— TO DO —
The required answer is a copy of each line in the entries below that includes "whatever".

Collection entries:
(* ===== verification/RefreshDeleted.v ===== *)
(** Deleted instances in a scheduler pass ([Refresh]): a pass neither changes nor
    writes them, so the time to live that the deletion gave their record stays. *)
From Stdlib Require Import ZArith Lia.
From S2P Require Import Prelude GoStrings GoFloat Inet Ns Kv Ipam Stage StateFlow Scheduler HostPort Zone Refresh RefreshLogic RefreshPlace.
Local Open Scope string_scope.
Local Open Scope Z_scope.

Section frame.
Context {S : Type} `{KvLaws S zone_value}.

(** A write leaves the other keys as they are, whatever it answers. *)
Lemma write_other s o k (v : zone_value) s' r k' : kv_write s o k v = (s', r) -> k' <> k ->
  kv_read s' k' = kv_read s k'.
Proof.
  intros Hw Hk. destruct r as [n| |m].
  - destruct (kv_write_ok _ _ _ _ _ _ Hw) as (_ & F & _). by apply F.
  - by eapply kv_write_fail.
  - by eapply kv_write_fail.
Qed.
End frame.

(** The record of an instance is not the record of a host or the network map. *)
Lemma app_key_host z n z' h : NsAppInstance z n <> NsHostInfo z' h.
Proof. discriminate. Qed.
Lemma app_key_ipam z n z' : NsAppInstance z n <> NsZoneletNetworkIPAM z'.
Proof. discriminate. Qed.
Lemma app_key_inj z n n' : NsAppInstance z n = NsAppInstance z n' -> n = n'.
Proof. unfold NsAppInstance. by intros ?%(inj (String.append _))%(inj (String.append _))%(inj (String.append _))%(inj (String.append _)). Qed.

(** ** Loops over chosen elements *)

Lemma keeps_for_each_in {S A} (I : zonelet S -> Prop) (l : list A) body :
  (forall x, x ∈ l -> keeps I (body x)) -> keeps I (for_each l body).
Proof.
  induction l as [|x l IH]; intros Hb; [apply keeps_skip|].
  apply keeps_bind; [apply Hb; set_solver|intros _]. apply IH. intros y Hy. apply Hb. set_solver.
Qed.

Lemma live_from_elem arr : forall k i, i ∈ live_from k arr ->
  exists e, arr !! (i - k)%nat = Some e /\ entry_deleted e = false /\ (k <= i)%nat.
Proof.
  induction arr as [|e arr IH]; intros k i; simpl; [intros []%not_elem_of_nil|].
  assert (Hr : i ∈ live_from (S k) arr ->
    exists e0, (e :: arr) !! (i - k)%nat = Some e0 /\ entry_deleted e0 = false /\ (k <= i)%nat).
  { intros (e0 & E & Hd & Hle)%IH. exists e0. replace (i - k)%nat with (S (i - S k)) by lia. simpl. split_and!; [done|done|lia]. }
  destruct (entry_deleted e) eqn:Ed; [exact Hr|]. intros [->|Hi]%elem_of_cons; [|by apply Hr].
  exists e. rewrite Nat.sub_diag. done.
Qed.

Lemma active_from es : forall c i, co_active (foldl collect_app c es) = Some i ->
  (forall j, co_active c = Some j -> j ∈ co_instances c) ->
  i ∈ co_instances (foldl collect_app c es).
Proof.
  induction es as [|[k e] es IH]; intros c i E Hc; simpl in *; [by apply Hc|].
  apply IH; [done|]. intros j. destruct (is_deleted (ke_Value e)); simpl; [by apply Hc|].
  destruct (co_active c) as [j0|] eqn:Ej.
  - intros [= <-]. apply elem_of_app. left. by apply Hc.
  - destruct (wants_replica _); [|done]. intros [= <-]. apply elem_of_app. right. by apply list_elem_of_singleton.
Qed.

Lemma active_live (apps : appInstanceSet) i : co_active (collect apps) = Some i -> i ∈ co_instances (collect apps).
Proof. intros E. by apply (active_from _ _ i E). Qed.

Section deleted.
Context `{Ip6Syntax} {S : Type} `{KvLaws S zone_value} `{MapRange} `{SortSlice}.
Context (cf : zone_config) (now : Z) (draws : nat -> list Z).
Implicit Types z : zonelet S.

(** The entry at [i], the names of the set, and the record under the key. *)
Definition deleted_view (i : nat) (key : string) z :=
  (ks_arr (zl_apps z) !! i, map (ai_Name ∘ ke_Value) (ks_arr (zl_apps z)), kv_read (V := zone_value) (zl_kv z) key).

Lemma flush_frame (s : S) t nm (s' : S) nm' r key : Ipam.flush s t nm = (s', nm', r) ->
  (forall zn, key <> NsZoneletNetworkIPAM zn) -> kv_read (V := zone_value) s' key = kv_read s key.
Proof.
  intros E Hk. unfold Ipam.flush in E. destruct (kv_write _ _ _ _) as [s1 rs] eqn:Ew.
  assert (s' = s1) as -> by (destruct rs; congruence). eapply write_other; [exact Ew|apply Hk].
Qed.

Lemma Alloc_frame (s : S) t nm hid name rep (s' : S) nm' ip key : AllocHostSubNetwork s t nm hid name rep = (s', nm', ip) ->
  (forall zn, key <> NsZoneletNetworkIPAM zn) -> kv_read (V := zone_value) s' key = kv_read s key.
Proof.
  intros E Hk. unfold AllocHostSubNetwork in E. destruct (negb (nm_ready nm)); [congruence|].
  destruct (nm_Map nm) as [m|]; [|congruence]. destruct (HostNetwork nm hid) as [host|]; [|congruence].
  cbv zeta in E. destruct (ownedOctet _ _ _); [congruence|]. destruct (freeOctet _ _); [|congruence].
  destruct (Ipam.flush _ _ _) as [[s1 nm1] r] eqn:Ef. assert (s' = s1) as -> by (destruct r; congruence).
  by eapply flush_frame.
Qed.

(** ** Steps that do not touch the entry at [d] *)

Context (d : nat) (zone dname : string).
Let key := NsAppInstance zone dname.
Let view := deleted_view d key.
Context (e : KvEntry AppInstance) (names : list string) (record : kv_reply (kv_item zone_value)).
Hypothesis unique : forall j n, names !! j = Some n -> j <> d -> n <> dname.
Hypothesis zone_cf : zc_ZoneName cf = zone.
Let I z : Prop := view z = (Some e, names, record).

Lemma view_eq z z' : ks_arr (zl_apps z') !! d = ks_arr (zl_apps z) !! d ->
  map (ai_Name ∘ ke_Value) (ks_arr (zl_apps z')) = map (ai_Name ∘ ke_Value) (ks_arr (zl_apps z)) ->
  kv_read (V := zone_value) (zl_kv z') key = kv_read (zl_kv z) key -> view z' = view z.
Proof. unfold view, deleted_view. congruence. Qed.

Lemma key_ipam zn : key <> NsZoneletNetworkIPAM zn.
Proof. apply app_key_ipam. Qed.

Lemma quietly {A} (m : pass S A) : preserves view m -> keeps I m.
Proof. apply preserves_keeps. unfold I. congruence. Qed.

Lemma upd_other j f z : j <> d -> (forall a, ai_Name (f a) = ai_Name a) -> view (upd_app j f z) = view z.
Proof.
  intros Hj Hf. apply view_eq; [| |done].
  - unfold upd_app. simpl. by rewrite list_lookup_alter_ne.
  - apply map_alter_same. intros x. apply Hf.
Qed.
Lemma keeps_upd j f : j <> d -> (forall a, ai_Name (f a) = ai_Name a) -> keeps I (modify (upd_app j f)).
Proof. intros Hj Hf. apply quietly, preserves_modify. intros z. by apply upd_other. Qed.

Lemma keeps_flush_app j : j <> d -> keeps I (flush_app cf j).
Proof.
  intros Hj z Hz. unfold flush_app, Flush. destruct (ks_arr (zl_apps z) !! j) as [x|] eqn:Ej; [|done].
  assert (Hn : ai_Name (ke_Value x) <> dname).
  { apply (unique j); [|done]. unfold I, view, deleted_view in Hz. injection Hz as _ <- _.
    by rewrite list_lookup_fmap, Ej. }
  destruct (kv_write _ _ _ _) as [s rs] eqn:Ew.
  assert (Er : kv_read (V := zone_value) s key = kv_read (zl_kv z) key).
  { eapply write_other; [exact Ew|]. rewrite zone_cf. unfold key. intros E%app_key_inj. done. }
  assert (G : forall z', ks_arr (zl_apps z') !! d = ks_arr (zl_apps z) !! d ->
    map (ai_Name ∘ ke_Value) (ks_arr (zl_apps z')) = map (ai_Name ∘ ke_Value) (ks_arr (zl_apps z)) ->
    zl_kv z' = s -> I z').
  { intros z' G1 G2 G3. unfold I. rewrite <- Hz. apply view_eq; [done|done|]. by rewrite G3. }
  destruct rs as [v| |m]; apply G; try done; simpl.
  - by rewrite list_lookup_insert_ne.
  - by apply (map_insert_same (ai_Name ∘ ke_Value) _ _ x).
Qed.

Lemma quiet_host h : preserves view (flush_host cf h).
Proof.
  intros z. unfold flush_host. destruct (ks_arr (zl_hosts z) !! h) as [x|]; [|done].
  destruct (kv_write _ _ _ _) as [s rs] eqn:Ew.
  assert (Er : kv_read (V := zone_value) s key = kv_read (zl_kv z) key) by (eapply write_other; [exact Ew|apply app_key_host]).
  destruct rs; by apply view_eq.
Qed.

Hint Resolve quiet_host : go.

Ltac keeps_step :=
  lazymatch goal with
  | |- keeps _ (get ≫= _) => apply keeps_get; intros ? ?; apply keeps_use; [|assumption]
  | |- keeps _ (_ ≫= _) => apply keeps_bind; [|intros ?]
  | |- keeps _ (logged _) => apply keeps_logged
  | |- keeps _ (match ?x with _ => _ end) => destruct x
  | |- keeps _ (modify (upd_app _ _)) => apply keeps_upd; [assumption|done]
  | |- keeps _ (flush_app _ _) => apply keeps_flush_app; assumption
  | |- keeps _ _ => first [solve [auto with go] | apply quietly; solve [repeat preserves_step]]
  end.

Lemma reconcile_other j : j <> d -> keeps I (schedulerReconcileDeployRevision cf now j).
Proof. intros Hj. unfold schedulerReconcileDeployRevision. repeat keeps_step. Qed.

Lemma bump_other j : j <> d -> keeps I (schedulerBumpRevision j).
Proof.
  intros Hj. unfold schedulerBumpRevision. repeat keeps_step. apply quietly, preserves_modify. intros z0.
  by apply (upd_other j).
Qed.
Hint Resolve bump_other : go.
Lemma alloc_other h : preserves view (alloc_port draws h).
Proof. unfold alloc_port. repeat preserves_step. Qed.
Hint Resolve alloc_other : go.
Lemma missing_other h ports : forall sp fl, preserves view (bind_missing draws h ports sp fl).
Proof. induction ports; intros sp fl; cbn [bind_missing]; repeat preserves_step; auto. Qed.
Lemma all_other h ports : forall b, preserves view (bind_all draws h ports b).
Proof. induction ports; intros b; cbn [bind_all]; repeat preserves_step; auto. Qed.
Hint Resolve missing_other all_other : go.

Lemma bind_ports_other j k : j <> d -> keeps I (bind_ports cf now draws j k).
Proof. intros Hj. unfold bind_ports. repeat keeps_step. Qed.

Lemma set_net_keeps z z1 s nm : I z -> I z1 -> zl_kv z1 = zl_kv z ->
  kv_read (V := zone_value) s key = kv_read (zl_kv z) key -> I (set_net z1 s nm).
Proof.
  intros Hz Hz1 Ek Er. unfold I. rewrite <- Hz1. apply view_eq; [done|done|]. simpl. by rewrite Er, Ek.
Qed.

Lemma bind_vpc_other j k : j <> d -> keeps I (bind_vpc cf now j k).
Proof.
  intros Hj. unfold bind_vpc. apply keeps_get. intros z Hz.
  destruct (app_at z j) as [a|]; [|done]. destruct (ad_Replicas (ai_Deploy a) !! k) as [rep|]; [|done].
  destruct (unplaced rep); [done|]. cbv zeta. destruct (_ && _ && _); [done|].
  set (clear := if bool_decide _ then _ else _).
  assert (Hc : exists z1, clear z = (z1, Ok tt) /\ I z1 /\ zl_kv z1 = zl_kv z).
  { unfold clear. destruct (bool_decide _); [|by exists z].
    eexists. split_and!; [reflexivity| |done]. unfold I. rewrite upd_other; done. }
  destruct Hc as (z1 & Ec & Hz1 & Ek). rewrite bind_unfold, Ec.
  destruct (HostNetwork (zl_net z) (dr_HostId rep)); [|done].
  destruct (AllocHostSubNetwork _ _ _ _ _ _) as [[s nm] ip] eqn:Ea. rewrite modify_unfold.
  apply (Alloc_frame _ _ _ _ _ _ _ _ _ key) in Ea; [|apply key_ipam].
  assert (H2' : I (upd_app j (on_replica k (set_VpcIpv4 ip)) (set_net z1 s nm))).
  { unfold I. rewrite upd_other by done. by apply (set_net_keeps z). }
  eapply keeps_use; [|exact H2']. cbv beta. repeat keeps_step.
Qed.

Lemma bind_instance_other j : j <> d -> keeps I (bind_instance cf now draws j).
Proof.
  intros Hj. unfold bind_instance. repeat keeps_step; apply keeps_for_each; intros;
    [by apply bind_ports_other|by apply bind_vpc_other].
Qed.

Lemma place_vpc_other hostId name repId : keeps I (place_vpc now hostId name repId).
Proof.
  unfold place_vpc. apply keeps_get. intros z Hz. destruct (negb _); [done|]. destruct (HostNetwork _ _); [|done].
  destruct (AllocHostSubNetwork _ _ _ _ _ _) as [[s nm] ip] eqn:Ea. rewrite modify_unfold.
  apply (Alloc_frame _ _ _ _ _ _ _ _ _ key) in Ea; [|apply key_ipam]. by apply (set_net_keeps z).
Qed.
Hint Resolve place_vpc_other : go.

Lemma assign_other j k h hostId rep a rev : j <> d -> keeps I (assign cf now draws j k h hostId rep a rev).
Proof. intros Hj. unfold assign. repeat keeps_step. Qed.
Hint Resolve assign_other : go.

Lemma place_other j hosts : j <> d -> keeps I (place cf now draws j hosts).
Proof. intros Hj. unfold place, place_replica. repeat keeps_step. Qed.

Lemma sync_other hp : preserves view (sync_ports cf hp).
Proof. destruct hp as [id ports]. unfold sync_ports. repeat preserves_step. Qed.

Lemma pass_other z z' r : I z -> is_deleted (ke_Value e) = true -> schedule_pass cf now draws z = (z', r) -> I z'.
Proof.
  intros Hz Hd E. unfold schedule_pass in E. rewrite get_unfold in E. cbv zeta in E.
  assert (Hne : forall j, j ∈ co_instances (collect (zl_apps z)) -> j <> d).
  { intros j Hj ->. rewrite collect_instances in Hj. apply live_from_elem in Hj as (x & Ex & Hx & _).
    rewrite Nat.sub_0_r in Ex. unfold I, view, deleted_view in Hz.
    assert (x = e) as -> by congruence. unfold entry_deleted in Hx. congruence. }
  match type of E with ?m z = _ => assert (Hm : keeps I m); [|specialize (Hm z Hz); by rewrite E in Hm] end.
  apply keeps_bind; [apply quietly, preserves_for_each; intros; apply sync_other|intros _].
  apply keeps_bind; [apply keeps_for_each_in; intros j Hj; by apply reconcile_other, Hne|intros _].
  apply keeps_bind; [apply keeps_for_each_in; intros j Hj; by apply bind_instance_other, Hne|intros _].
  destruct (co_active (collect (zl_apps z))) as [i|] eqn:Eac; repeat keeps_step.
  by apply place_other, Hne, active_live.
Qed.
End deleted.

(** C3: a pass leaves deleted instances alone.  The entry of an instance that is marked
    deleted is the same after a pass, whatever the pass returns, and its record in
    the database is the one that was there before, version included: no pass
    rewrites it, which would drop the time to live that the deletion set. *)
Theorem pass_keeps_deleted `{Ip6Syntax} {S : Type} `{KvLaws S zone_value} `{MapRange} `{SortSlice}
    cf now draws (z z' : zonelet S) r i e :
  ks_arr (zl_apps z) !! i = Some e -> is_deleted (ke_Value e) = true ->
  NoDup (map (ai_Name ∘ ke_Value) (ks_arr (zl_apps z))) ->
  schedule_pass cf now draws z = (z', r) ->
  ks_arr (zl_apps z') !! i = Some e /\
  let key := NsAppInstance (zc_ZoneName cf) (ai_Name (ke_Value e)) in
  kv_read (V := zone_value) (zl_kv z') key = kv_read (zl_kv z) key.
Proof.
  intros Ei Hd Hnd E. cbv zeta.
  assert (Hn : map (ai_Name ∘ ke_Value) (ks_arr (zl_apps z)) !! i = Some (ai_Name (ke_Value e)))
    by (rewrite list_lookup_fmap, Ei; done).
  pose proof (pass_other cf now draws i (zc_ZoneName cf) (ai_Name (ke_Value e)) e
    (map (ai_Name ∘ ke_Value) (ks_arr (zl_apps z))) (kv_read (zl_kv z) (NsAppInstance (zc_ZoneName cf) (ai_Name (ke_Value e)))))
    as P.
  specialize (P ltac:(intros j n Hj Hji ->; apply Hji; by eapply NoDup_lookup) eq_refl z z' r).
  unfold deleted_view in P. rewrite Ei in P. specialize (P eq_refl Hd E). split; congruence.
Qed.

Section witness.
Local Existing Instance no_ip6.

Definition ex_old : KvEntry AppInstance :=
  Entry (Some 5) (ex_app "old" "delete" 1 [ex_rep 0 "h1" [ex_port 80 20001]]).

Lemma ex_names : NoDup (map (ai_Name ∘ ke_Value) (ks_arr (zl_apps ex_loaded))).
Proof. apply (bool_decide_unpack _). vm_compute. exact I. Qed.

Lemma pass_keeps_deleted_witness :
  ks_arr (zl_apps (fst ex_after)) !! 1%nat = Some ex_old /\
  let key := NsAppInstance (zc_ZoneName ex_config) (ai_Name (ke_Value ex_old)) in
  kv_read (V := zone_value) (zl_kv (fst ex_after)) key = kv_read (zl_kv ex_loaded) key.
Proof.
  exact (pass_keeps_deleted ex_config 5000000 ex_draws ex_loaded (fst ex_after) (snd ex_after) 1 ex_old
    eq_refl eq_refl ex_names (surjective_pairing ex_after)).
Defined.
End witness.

— ANSWER SECTION —
(** A write leaves the other keys as they are, whatever it answers. *)
    deleted is the same after a pass, whatever the pass returns, and its record in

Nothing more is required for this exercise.